Disease-associated genetic variants are being discovered at an astonishing rate and have outstripped the pace at which they can be modeled and understood. Being able to distinguish causal variants from experimental noise is critical for improving our understanding of complex genetic disorders as well as promoting advancements in personalized medicine. Recent progress in genome editing, namely CRISPR-Cas, has provided us with a suite of technologies enabling the rapid and flexible testing of molecular hypothesis for connecting genotype to phenotype in meaningful model systems. I discuss here applications of CRISPR-Cas9 for modeling genetic disorders through modification of the germline and also through genetic perturbation directly in vivo in somatic cells.
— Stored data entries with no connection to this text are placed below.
(* ===== verification/Clone.v ===== *)
(** * Cloning an address space: clone_page_table and clone_page_directory

    The functions of mem/virtual.c that [fork] uses, defined in [Virtual], against the
    translation of the processor ([VirtualThm.walk]).  [ext] relates the states before
    and after: no frame becomes free and the words of frames that were in use, among
    them the kernel page table, are as before.  A clone lives in frames that were free,
    which separates it from everything that existed. *)

From Stdlib Require Import ZArith Lia.
From S2P Require Import Prelude Physical Virtual VirtualThm.
From stdpp Require Import base gmap sets fin_sets numbers strings list.
Local Open Scope Z_scope.

(** ** Counting *)

(** At least [n] numbers satisfy [P]. *)
Definition at_least (P : Z -> Prop) (n : nat) : Prop :=
  exists l : list Z, NoDup l /\ length l = n /\ Forall P l.

Lemma at_least_take P P' n a : at_least P (S n) -> (forall x, P x -> x <> a -> P' x) -> at_least P' n.
Proof.
  intros (l & Hnd & Hlen & Hl) HP.
  assert (exists l', NoDup l' /\ length l' = n /\ Forall P l' /\ a ∉ l') as (l' & H1 & H2 & H3 & H4).
  { destruct (decide (a ∈ l)) as [[k Hk]%elem_of_Permutation|Hn].
    - rewrite Hk in Hnd, Hl, Hlen. apply NoDup_cons in Hnd as [? ?]. inversion Hl; subst.
      exists k. split_and!; [done| |done|done]. cbn in Hlen. congruence.
    - destruct l as [|x l]; [done|]. apply NoDup_cons in Hnd as [? ?]. inversion Hl; subst.
      exists l. split_and!; [done| |done|set_solver]. by injection Hlen. }
  exists l'. split_and!; [done|done|]. rewrite Forall_forall in *. intros x Hx. apply HP; [by apply H3|].
  by intros ->.
Qed.

Lemma at_least_one P n : at_least P (S n) -> exists x, P x.
Proof. intros ([|x l] & _ & Hlen & Hl); [done|]. inversion Hl; subst. eauto. Qed.

Lemma at_least_fewer P n m : at_least P n -> (m <= n)%nat -> at_least P m.
Proof.
  intros (l & Hnd & Hlen & Hl) Hm. exists (take m l). split_and!.
  - eapply sublist_NoDup; [exact Hnd|apply sublist_take].
  - rewrite length_take. lia.
  - by apply Forall_take.
Qed.

Lemma at_least_mono P P' n : at_least P n -> (forall x, P x -> P' x) -> at_least P' n.
Proof. intros (l & H1 & H2 & H3) HP. exists l. split_and!; [done..|]. by eapply Forall_impl. Qed.

Lemma sum_list_with_agree {A} (f g : A -> nat) l :
  (forall x, x ∈ l -> f x = g x) -> sum_list_with f l = sum_list_with g l.
Proof. induction l as [|x l IH]; intros H; cbn [sum_list_with]; [done|]. rewrite H, IH; set_solver. Qed.

(** ** Addresses *)

Lemma frame_word f k : f mod 4096 = 0 -> 0 <= k < 1024 -> (f + 4 * k) / 4096 = f / 4096.
Proof.
  intros Hf Hk. pose proof (Z.div_mod f 4096 ltac:(lia)).
  symmetry. apply (Z.div_unique_pos _ _ _ (4 * k)); lia.
Qed.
Finally, I present recent work on combining in vivo genetic perturbation with CRISPR screening and also discuss the future of the technology towards elucidating causal variants at a pace that can match gene discovery. 

Biography:

Randall Platt studied biomedical engineering and chemistry at the University of Utah in Salt Lake City, Utah. In 2011 he obtained an MPhil from Imperial College London in material science and in 2015 a PhD from MIT in biological engineering. After a postdoctoral fellowship at the Broad Institute of MIT and Harvard jointly between Feng Zhang and Paola Arlotta, Platt was appointed as a tenure-track assistant professor in the department of Biosystems Science and Engineering (D-BSSE) at ETH Zurich in 2016. The Platt group develops and applies molecular tools for applications at the intersection of genome engineering, synthetic biology, and neurobiology.